Collected data:
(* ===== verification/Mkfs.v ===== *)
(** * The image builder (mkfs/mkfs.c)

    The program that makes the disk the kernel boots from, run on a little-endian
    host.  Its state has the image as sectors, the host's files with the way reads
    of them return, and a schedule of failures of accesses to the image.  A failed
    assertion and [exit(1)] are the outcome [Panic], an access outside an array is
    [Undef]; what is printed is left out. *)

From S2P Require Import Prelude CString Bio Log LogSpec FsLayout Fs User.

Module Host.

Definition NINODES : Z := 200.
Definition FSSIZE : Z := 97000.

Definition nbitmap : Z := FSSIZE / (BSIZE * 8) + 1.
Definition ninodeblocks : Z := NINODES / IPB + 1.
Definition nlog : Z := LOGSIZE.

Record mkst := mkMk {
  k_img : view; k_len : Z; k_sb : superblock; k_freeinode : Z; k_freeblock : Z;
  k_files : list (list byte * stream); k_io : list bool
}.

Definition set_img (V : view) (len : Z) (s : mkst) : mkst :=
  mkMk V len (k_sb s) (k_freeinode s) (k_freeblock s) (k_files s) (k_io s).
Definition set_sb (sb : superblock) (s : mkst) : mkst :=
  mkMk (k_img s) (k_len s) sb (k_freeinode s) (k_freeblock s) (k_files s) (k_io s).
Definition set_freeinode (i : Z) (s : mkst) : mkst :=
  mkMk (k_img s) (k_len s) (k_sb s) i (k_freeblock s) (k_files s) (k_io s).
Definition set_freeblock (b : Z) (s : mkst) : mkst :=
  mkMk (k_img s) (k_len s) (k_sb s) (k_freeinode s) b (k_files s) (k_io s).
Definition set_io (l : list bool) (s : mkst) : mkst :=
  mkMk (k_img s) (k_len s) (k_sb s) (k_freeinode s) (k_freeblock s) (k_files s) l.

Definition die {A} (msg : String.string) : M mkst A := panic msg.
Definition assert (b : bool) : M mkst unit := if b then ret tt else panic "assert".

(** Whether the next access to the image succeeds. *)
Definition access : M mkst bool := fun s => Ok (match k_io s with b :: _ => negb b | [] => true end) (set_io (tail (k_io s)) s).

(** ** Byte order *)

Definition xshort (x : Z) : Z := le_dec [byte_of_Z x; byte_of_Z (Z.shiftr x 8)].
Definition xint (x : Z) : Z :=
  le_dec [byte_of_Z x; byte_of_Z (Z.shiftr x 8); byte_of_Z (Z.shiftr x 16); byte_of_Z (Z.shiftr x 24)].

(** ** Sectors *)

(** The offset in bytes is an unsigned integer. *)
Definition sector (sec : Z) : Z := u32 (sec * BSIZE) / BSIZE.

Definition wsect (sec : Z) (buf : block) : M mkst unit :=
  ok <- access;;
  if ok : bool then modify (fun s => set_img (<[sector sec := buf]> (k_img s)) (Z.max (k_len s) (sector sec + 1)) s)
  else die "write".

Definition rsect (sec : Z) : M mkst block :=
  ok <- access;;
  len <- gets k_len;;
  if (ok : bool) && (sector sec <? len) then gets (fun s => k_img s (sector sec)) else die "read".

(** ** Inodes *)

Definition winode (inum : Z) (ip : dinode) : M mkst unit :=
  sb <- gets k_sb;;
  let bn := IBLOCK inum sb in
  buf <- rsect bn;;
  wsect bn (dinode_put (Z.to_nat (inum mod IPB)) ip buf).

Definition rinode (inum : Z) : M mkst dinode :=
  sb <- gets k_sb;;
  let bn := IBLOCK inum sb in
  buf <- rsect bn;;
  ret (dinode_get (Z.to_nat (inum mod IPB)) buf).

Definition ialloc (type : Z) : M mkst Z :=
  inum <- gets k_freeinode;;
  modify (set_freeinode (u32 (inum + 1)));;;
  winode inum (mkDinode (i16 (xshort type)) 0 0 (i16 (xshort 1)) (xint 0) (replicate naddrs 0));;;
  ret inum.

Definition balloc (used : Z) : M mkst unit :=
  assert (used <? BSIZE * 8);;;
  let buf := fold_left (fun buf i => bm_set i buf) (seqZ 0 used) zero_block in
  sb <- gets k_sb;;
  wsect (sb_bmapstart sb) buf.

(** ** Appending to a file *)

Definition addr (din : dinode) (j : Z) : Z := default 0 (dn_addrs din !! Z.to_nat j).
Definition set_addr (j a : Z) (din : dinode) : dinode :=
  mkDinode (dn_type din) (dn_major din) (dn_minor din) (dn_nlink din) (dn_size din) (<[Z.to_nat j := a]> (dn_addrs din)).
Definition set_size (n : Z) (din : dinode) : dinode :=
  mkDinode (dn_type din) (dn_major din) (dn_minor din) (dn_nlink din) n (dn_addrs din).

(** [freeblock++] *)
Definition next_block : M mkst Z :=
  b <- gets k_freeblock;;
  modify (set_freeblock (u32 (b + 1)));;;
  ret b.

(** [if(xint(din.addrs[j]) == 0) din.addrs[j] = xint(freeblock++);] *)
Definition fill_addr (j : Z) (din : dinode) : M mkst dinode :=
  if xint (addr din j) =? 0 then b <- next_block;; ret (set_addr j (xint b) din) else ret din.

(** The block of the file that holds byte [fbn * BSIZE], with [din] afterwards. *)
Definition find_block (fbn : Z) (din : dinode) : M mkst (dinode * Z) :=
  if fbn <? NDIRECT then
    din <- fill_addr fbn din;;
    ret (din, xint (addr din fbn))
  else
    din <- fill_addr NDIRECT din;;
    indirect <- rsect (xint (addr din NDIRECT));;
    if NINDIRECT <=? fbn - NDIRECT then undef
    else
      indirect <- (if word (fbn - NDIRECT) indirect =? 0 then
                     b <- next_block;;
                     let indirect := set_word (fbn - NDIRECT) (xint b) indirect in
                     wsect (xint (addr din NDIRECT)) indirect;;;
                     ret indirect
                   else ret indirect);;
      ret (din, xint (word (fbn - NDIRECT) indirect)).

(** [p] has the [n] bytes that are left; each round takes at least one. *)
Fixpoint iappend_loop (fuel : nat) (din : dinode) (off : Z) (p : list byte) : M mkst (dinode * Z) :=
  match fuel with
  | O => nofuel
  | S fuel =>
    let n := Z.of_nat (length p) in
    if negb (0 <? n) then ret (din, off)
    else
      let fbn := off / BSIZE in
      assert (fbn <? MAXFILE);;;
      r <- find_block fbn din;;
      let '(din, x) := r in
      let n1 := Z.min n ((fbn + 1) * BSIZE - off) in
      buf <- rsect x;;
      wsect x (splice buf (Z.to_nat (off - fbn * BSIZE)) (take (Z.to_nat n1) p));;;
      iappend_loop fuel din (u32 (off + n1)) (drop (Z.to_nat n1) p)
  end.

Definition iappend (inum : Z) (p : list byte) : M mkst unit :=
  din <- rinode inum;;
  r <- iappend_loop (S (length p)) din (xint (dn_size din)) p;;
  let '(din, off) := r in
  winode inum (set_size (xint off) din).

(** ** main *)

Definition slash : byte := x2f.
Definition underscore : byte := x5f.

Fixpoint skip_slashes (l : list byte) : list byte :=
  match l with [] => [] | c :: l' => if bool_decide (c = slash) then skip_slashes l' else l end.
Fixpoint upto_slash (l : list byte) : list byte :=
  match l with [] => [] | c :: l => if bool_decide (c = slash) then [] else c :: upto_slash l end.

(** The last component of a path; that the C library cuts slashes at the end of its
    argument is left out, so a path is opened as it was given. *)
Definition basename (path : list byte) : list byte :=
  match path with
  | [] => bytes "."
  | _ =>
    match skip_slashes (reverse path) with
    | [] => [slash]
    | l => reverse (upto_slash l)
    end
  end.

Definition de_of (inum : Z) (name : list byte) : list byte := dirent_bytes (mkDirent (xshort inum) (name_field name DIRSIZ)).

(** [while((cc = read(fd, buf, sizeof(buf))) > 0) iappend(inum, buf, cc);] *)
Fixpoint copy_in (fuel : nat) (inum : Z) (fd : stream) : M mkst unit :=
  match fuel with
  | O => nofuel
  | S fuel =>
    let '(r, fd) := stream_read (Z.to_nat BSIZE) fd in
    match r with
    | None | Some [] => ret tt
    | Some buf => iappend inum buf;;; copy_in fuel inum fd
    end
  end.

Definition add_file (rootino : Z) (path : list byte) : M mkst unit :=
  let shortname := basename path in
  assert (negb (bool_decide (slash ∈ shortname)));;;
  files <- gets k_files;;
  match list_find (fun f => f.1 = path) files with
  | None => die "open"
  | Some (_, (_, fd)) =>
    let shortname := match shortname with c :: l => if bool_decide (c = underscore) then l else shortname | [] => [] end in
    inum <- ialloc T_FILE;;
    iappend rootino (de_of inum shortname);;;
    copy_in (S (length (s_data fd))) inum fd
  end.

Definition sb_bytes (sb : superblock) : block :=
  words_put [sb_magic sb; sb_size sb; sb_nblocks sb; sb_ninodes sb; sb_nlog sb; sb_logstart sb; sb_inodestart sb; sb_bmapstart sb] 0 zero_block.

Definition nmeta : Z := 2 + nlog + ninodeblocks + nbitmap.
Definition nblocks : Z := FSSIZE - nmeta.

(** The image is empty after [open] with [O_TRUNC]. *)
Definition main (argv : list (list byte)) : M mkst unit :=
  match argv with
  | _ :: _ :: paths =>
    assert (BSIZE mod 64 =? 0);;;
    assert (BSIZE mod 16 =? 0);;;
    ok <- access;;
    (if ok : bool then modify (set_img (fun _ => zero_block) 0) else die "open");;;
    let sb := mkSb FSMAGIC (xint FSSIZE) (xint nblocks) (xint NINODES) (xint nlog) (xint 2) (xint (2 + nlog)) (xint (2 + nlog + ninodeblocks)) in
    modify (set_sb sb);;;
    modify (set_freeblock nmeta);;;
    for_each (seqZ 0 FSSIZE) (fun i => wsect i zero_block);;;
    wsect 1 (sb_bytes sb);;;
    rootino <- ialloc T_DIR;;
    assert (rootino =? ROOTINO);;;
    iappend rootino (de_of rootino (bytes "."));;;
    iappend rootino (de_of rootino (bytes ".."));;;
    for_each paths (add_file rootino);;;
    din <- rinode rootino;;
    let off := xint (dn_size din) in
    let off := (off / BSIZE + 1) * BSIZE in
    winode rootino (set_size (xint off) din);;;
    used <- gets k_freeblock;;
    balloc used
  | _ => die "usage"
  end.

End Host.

### EXERCISE REQUIREMENTS
Out of the data above, transcribe exactly and only the lines starting with the line that has "[Undef]; what is printed is left out. *)" and going on through the line that has "Definition set_io (l", both included.

### WRITTEN ANSWER
    [Undef]; what is printed is left out. *)

From S2P Require Import Prelude CString Bio Log LogSpec FsLayout Fs User.

Module Host.

Definition NINODES : Z := 200.
Definition FSSIZE : Z := 97000.

Definition nbitmap : Z := FSSIZE / (BSIZE * 8) + 1.
Definition ninodeblocks : Z := NINODES / IPB + 1.
Definition nlog : Z := LOGSIZE.

Record mkst := mkMk {
  k_img : view; k_len : Z; k_sb : superblock; k_freeinode : Z; k_freeblock : Z;
  k_files : list (list byte * stream); k_io : list bool
}.

Definition set_img (V : view) (len : Z) (s : mkst) : mkst :=
  mkMk V len (k_sb s) (k_freeinode s) (k_freeblock s) (k_files s) (k_io s).
Definition set_sb (sb : superblock) (s : mkst) : mkst :=
  mkMk (k_img s) (k_len s) sb (k_freeinode s) (k_freeblock s) (k_files s) (k_io s).
Definition set_freeinode (i : Z) (s : mkst) : mkst :=
  mkMk (k_img s) (k_len s) (k_sb s) i (k_freeblock s) (k_files s) (k_io s).
Definition set_freeblock (b : Z) (s : mkst) : mkst :=
  mkMk (k_img s) (k_len s) (k_sb s) (k_freeinode s) b (k_files s) (k_io s).
Definition set_io (l : list bool) (s : mkst) : mkst :=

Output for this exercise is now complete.